Harold and Maude
Ruth Gordon, Bud Cort, Vivian Pickles
Director: Hal Ashby
Among the many fresh-faced filmmakers who breathed new life into 1970s Hollywood - Steven Spielberg, Francis Ford Coppola, Martin Scorsese - probably none is as under-appreciated as Hal Ashby. In films such as The Last Detail, Shampoo, Coming Home and Being There, the director perfectly captured the era's confused, carefree zeitgeist, while coaxing award-winning performances out of such generation-definers as Jack Nicholson, Warren Beatty, Jon Voight and Peter Sellers.
Yet for all their acclaim then, Ashby's films are now mostly ignored, lumped in with other classics from a decade that produced far too many. Ironically, his only effort to stand the test of time is one of his most frivolous (on the surface, at least): the romantic comedy Harold and Maude.
That sub-genre is labelled lightly: there's a lot about love in the film, and quite a bit of comedy, but this is far from a Friday night in with the girlfriend. Harold is young, rich, good looking, and obsessed with death.
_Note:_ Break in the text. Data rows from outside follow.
(* ===== verification/PodProxy.v ===== *)
(** * The pod proxy (pkg/abstractions/pod/proxy.go)

    Connections to a pod wait in a ring buffer and are proxied to one of its
    containers.  Two counters in Redis, shared by all gateways, say how many
    connections a stub and each container have; they order the containers, and
    keep a container with connections from being stopped ([Instances.pod_stoppable]).
    The proxied exchange itself is not modelled: it is the body of a client in the
    sense of [Interleave], and [dial] says whether an address can be connected to. *)

From S2P Require Import Prelude GoStd Redis Keys Types Codec Lock Interleave Env ContainerRepo.
From S2P Require Import TaskProps TaskQueue Autoscaler AutoscalerProps Instances RequestBuffer.

Local Open Scope Z_scope.
Set Default Proof Using "Type".

Definition podContainerConnectionTimeout : Z := 600 * second.

Record pod_container := mkPodContainer {
  pc_id : string;
  pc_addressMap : gmap Z string;
  pc_connections : Z;
}.

Record PodProxyBuffer := mkPodProxyBuffer {
  pp_workspaceName : string;
  pp_stubId : string;
  pp_KeepWarmSeconds : Z;
}.

(** What becomes of a connection taken off the buffer. *)
Inductive connection_outcome :=
| PutBack
| Refused (status : Z) (msg : string)
| Proxied (containerId targetHost path : string).

Section methods.
Context (pb : PodProxyBuffer).
Local Abbreviation ws := (pp_workspaceName pb).
Local Abbreviation stub := (pp_stubId pb).

Definition containerConnections (containerId : string) : M Z :=
  let tokenKey := podContainerConnections ws stub containerId in
  r <~ get_int tokenKey ;;
  match r with
  | inr val => ok val
  | inl ERedisNil =>
      created <- rcall (λ e, e) (CSetNX tokenKey "0" 0) ;;
      if created : bool then ok 0 else get_int tokenKey
  | inl e => fail e
  end.

Definition incrementTotalConnections : M Z :=
  let key := podTotalConnections ws stub in
  val <- rcall (λ e, e) (CIncr key) ;;
  rcall (λ e, e) (CExpire key podContainerConnectionTimeout) ;;
  ok val.

Definition decrementTotalConnections : M unit :=
  let key := podTotalConnections ws stub in
  rcall (λ e, e) (CDecr key) ;;
  rcall (λ e, e) (CExpire key podContainerConnectionTimeout).

Definition incrementContainerConnections (containerId : string) : M unit :=
  let key := podContainerConnections ws stub containerId in
  rcall (λ e, e) (CIncr key) ;;
  rcall (λ e, e) (CExpire key podContainerConnectionTimeout).

Definition decrementContainerConnections (containerId : string) : M unit :=
  let key := podContainerConnections ws stub containerId in
  connections <- rcall (λ e, e) (CDecr key) ;;
  (if connections <? 0 then cmd (CIncr key) ;~ Ret tt else Ret tt) ;~
  rcall (λ e, e) (CExpire key podContainerConnectionTimeout) ;;
  SetEx (podKeepWarmLock ws stub containerId) "1" (wrap_i64 (pp_KeepWarmSeconds pb * second)) ;~
  ok tt.

(** [handleConnection] up to the proxied exchange: the first container, the port
    of the route as an [int32], the path with a leading slash. *)
Definition handleConnection (availableContainers : list pod_container) (portStr subPath : string)
    : prog connection_outcome :=
  match availableContainers with
  | [] => Ret PutBack
  | container :: _ =>
      match ParseInt 64 portStr with
      | None => Ret (Refused 400 "Invalid port")
      | Some port =>
          match pc_addressMap container !! wrap_i32 port with
          | None => Ret (Refused 503 "Port not available")
          | Some targetHost =>
              let path := if negb (String.eqb subPath "") && negb (HasPrefix subPath "/")
                          then "/" +:+ subPath else subPath in
              r <~ incrementContainerConnections (pc_id container) ;;
              Ret (match r with
                   | inl _ => PutBack
                   | inr _ => Proxied (pc_id container) targetHost path
                   end)
          end
      end
  end.

Context {SS : SortSlice} {JA : JsonAddressMap} (dial : string -> bool).

(** One container of [discoverContainers]: it is available when one of its
    addresses can be dialled (a nil map has none). *)
Definition pod_discover_one (cs : ContainerState) : prog (option pod_container) :=
  if negb (String.eqb (cs_Status cs) ContainerStatusRunning) then Ret None
  else
    a <~ GetContainerAddressMap (cs_ContainerId cs) ;;
    match a with
    | inl _ => Ret None
    | inr addressMap =>
        c <~ containerConnections (cs_ContainerId cs) ;;
        Ret (match c with
             | inl _ => None
             | inr connections =>
                 let addresses := default ∅ addressMap in
                 if existsb dial (map_to_list addresses).*2
                 then Some (mkPodContainer (cs_ContainerId cs) addresses connections)
                 else None
             end)
    end.

Fixpoint pod_discover_all (containerStates : list ContainerState) : prog (list pod_container) :=
  match containerStates with
  | [] => Ret []
  | cs :: rest =>
      c <~ pod_discover_one cs ;;
      availableContainers <~ pod_discover_all rest ;;
      Ret (option_list c ++ availableContainers)%list
  end.

Definition pod_discoverContainers : prog (option (list pod_container)) :=
  s <~ GetActiveContainersByStubId stub ;;
  match s with
  | inl _ => Ret None
  | inr containerStates =>
      availableContainers <~ pod_discover_all containerStates ;;
      Ret (Some (sort_slice (λ a b, pc_connections a <? pc_connections b) availableContainers))
  end.
End methods.

(** ** The counter of a container *)

Section counter.
Context (pb : PodProxyBuffer) (containerId : string).
Local Abbreviation key := (podContainerConnections (pp_workspaceName pb) (pp_stubId pb) containerId).

Definition held (g : bool) : Z := if g then 1 else 0.

(** The counter never loses a connection that is open. *)
Definition count_move (g : bool) (d : rdb) (g' : bool) (d' : rdb) : Prop :=
  forall z, bucket key d = Some z -> exists z', bucket key d' = Some z' /\ z - held g <= z' - held g'.

Definition count_inv (gs : list bool) (d : rdb) : Prop :=
  exists z, bucket key d = Some z /\ Z.of_nat (holders gs) <= z.

Lemma count_inv_move gs i g g' d d' :
  gs !! i = Some g -> count_move g d g' d' -> count_inv gs d -> count_inv (<[i := g']> gs) d'.
Proof.
  intros Hi Hm (z & Hz & Hle). destruct (Hm z Hz) as (z' & Hz' & Hmove).
  pose proof (holders_insert gs i g g' Hi). exists z'. split; [done|].
  destruct g, g'; simpl in *; lia.
Qed.

Lemma count_move_keep g d d' : kv d' !! key = kv d !! key -> count_move g d g d'.
Proof. intros E z Hz. exists z. unfold bucket in *. rewrite E. split; [done|lia]. Qed.

Lemma count_move_by n g g' d r d' :
  incr_by n key d = Some (r, d') -> held g' <= held g + n -> count_move g d g' d'.
Proof.
  intros (z & Hz & -> & Hz' & _)%incr_bucket Hh z0 Hz0. rewrite Hz in Hz0. simplify_eq.
  exists (z0 + n). split; [done|lia].
Qed.

Lemma count_move_drop d d' : kv d' !! key = kv d !! key -> count_move true d false d'.
Proof. intros E z Hz. exists z. unfold bucket in *. rewrite E. split; [done|simpl; lia]. Qed.

Lemma follows_increment :
  follows count_move (incrementContainerConnections pb containerId) false (entered false true).
Proof.
  unfold incrementContainerConnections. apply follows_mbind, follows_rcall.
  apply follows_cmd. intros d. split.
  - intros n d' H. exists true. split; [by eapply (count_move_by 1)|].
    by apply (follows_expire_or _ _ count_move_keep podContainerConnectionTimeout _ false _ eq_refl count_move_drop).
  - intros e d' [->|[r H]]; exists false; (split; [|done]); [by apply count_move_keep|].
    by eapply (count_move_by 1).
Qed.

Lemma warm_ne_connections :
  podKeepWarmLock (pp_workspaceName pb) (pp_stubId pb) containerId <> key.
Proof.
  intros E. unfold podKeepWarmLock, podContainerConnections in E. simpl in E.
  repeat injection E as E. apply str_app_inj_l in E. injection E as E.
  by apply str_app_inj_l in E.
Qed.

Lemma follows_decrement :
  follows count_move (decrementContainerConnections pb containerId) true (ends_idle false).
Proof.
  unfold decrementContainerConnections. apply follows_mbind, follows_rcall, follows_cmd.
  intros d. split.
  - intros n d' H. exists false. split; [by eapply (count_move_by (-1))|].
    eapply follows_pbind with (mid := ends_idle false).
    { destruct (n <? 0); [|done]. eapply follows_pbind with (mid := ends_idle false); [|by intros ? ? ->].
      apply follows_cmd. intros d1.
      split; [intros r d2 H2|intros r d2 [->|[r' H2]]]; exists false; (split; [|done]);
        first [by apply count_move_keep|by eapply (count_move_by 1)]. }
    intros _ g ->. apply follows_mbind, (follows_expire _ _ count_move_keep); [done|]. intros [e|u]; [done|].
    eapply follows_pbind with (mid := ends_idle false); [|by intros r g ->].
    apply (follows_SetEx _ _ count_move_keep); [apply warm_ne_connections|done].
  - intros e d' [->|[r H]]; exists false; (split; [|done]); [by apply count_move_drop|].
    by eapply (count_move_by (-1)).
Qed.

Lemma follows_containerConnections :
  follows count_move (containerConnections pb containerId ;~ Ret tt) false (ends_idle false).
Proof.
  assert (forall d r d', rsem (CSetNX key "0" 0) d r d' -> count_move false d false d') as Hset.
  { intros d r d' H. cbn [rsem] in H. destruct (exists_kv key d) eqn:E; destruct H as [_ ->].
    - by apply count_move_keep.
    - apply bool_decide_eq_false in E. apply eq_None_not_Some in E.
      intros z Hz. unfold bucket in *. rewrite E in Hz. simpl in *. simplify_eq.
      exists 0. rewrite lookup_insert_eq. split; [done|lia]. }
  eapply follows_pbind with (mid := ends_idle false); [|by intros r g ->].
  unfold containerConnections. eapply follows_pbind with (mid := ends_idle false); [by apply (follows_get_int _ _ count_move_keep)|].
  intros [e|z] g ->; [|done]. destruct e; try done. apply follows_mbind, follows_rcall, follows_cmd.
  intros d. split.
  - intros created d' H. exists false. split; [by eapply Hset|]. destruct created; [done|].
    by apply (follows_get_int _ _ count_move_keep).
  - intros e d' [->|[r H]]; exists false; (split; [|done]); [by apply count_move_keep|by eapply Hset].
Qed.

Definition connection_client (body : M unit) : client :=
  mkClient (incrementContainerConnections pb containerId) body
    (decrementContainerConnections pb containerId).

(** Connections proxied to the container, rounds of [discoverContainers] over it,
    and anything that leaves its counter alone. *)
Definition connection_thread (t : thread) : Prop :=
  match t with
  | Session c _ => exists body, c = connection_client body /\ avoids key body
  | Loop body _ => body = (containerConnections pb containerId ;~ Ret tt) \/ avoids key body
  end.

Lemma connection_thread_good t : connection_thread t -> good_thread count_move false true t.
Proof.
  destruct t as [c ph|body cur]; simpl.
  - intros (body & -> & Hb). split; [apply follows_increment|].
    split; [|apply follows_decrement]. eapply avoids_follows; [|exact Hb|done].
    intros g d d' H. split; [done|by apply count_move_keep].
  - intros [->|Hb]; [apply follows_containerConnections|].
    eapply avoids_follows; [|exact Hb|done]. apply count_move_keep.
Qed.

Lemma as_int_str v (z : Z) : as_int v = Some z -> 0 < z -> v = Some (RVStr (fmt_int z)) /\ in_i 64 z.
Proof.
  destruct v as [[s| | | |]|]; simpl; intros H Hz; simplify_eq; [|lia].
  destruct (ParseInt 64 s) as [z0|] eqn:E; [|done].
  destruct (String.eqb_spec s (fmt_int z0)) as [->|]; [|done]. simplify_eq.
  split; [done|]. eapply ParseInt_range, E.
Qed.
End counter.

(** ** Containers with open connections *)

(** A pod container is never stopped under an open connection: however the
    commands of the gateways that proxy to it interleave, fail or lose their
    replies, as long as one connection is open, a scaler of an active stub that
    looks at the container does not find it stoppable (the counter's expiry
    apart). *)
Theorem open_connection_not_stoppable `{SV : RedisServer, SL : !RedisLaws SV} I pb inst cs z s s' (s0 : srv) L :
  reliable I -> I s0 ->
  pp_workspaceName pb = ai_WorkspaceName inst -> pp_stubId pb = ai_StubExternalId inst ->
  ai_IsActive inst = true ->
  bucket (podContainerConnections (pp_workspaceName pb) (pp_stubId pb) (cs_ContainerId cs)) (db s) = Some z ->
  0 <= z ->
  Forall (λ t, fresh t /\ connection_thread pb (cs_ContainerId cs) t) (threads s) ->
  reaches s s' -> (0 < users s')%nat -> view s0 = db s' ->
  ends (pod_stoppable inst cs) s0 L (λ r _, r = false).
Proof using Type.
  intros HR HI Hws Hstub Hact Hz Hpos Hs Hr Hu Hv.
  destruct (protocol_sound (count_move pb (cs_ContainerId cs)) false true
    (count_inv pb (cs_ContainerId cs)) s s') as (gs & Hst & (z' & Hz' & Hle)).
  - intros gs i g g' d d' Hi Hm HI'. by eapply count_inv_move.
  - eapply Forall_impl; [exact Hs|]. intros t [? ?]. split; [done|]. by apply connection_thread_good.
  - exists z. rewrite holders_idle. split; [done|lia].
  - done.
  - pose proof (users_busy _ _ _ _ _ Hst) as Hb. unfold users in Hu. unfold holders in Hle.
    destruct (as_int_str _ z' Hz') as [Hk Hrange]; [lia|].
    eapply ends_rwp; [done..|]. rewrite Hv. unfold pod_stoppable.
    destruct (not_up cs); [done|]. rewrite Hact. simpl. apply wp_pbind.
    eapply wp_mono; [|apply rwp_positive_key]. intros w d1 L1 (-> & _ & _).
    destruct w as [[]|]; try done. apply wp_pbind.
    eapply wp_mono; [|apply rwp_positive_key]. intros c d2 L2 (-> & _ & Hc).
    rewrite <- Hws, <- Hstub in Hc.
    rewrite (Hc z' _ Hk); [done| |lia]. by apply ParseInt_fmt_int.
Qed.

Definition ex_proxy : PodProxyBuffer := mkPodProxyBuffer "ws" "stub" 60.
Definition ex_pod_instance : AutoscaledInstance :=
  mkInstance "pod" "ws" "stub" "pod/deployment" true 3 None 60 1 "lock".
Definition ex_connections : system :=
  let talk := rcall (λ e, e) (CSet "result" "1" 0) in
  let discover := (containerConnections ex_proxy "c0" ;~ Ret tt) in
  mkSys [Loop discover discover; Session (connection_client ex_proxy "c0" talk) Outside;
         Session (connection_client ex_proxy "c0" talk) Outside] empty_rdb ∅.
Definition ex_pod_state : ContainerState :=
  mkContainerState "c0" "stub" ContainerStatusRunning 100 "ws" "" 0 1000 2000 110.

Lemma open_connection_not_stoppable_witness :
  let s := schedule [1; 1; 0; 0; 1; 2; 2; 1; 2; 2; 1; 1; 1; 1]%nat ex_connections in
  ends (S := ref_server) (pod_stoppable ex_pod_instance ex_pod_state) (on (db s)) ∅ (λ r _, r = false).
Proof.
  intros s.
  assert (reaches ex_connections s) as Hr by apply schedule_reaches.
  assert (0 < users s)%nat as Hu by (vm_compute; lia).
  refine (open_connection_not_stoppable (SV := ref_server) _ ex_proxy ex_pod_instance ex_pod_state 0
    ex_connections s (on (db s)) ∅ ref_reliable eq_refl eq_refl eq_refl eq_refl eq_refl _ _ Hr Hu eq_refl);
    [lia|].
  assert (podContainerConnections "ws" "stub" "c0" ∉ ["result"]) as Hn
    by (rewrite list_elem_of_singleton; by vm_compute).
  repeat apply Forall_cons_2; try apply Forall_nil_2; (split; [done|]); [by left|..];
    eexists; (split; [done|]); by apply avoids_rcall.
Defined.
While attending one of his random daily funerals, he meets Maude, a 79-year-old Holocaust survivor with a lust for life, and falls in love.
It sounds oddly familiar, like a Wes Anderson-wannabe, and that's not far off. Two camps in particular have kept the Harold and Maude cult alive over the decades.
The first comprises pseudo-intellectuals who adore the film's many quirks, the eccentric little asides. But its idiosyncrasies are merely a means to its end of philosophical messages and cyclical themes of death and rebirth - which is where the other camp of libertarians and life-affirming Buddhists come in.